§ TASK STATEMENT
What lines of the data below hold the string "destruct"? Copy each one.
━━━ RECORDS PROVIDED
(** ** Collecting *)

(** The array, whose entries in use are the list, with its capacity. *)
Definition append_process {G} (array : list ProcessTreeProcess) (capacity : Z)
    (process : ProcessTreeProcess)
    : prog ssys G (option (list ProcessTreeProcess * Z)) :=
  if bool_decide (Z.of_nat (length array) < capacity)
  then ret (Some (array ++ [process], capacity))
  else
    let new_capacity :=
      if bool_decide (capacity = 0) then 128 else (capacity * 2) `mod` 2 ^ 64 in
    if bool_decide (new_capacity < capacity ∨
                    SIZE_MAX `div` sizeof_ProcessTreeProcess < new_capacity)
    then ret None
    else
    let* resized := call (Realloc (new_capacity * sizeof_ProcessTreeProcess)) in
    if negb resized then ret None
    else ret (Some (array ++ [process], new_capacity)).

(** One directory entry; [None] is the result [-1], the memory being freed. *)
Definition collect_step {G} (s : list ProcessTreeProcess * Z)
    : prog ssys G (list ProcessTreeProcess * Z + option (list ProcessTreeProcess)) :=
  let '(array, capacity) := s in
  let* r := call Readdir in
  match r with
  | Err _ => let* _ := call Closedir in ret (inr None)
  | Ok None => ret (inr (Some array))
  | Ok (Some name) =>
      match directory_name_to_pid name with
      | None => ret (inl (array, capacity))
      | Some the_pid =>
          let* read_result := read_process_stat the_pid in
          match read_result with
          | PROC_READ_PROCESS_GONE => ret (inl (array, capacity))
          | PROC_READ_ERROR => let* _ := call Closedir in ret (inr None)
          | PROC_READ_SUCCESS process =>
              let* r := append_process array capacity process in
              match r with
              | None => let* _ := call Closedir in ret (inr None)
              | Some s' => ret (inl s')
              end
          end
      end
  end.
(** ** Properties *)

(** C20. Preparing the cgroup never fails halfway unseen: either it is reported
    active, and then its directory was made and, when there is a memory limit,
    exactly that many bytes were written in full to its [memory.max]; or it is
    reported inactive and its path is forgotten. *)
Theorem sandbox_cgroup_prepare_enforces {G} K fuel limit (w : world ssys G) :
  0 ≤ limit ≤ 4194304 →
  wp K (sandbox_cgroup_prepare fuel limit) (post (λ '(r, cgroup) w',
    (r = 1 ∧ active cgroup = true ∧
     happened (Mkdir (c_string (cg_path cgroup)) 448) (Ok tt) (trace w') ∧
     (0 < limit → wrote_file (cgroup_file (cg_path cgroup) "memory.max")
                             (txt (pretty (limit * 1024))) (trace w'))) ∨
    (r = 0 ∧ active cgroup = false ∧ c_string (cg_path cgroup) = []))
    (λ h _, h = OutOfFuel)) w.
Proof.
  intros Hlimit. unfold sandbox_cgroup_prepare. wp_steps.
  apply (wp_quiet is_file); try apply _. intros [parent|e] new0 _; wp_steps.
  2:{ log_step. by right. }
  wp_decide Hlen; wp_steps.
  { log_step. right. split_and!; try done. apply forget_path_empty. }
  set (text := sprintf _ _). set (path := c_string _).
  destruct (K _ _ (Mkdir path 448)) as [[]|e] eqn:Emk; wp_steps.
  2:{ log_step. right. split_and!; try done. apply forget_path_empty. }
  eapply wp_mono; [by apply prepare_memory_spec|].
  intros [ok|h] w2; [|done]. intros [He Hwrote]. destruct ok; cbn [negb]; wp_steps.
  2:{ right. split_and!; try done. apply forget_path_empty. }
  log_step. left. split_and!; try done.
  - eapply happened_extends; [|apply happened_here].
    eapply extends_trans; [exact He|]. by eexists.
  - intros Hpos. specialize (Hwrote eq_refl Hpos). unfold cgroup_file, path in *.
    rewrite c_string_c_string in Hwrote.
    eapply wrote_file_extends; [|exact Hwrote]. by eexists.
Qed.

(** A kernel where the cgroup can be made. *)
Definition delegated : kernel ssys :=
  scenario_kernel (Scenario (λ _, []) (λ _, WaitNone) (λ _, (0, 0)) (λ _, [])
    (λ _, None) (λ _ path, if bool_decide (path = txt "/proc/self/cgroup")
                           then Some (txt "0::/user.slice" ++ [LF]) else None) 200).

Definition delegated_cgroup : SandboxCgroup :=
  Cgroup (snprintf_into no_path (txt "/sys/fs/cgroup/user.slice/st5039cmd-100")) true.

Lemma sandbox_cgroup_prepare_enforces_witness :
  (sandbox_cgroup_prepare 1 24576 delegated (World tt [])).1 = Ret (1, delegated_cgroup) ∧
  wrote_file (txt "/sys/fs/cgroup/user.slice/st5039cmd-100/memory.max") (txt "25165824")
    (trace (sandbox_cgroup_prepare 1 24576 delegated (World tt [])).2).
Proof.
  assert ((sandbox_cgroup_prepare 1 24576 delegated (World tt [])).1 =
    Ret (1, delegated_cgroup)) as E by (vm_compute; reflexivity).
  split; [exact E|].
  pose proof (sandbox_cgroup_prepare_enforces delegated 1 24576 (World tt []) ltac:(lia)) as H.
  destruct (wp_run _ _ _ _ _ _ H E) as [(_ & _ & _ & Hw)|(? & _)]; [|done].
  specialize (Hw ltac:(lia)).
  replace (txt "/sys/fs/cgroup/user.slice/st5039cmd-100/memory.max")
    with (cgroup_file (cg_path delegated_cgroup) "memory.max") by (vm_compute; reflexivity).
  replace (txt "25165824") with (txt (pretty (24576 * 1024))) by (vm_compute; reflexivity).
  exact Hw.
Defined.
━━━━━━
§ ANSWER TO THIS PROBLEM
  destruct (K _ _ (Mkdir path 448)) as [[]|e] eqn:Emk; wp_steps.
  intros [ok|h] w2; [|done]. intros [He Hwrote]. destruct ok; cbn [negb]; wp_steps.
  destruct (wp_run _ _ _ _ _ _ H E) as [(_ & _ & _ & Hw)|(? & _)]; [|done].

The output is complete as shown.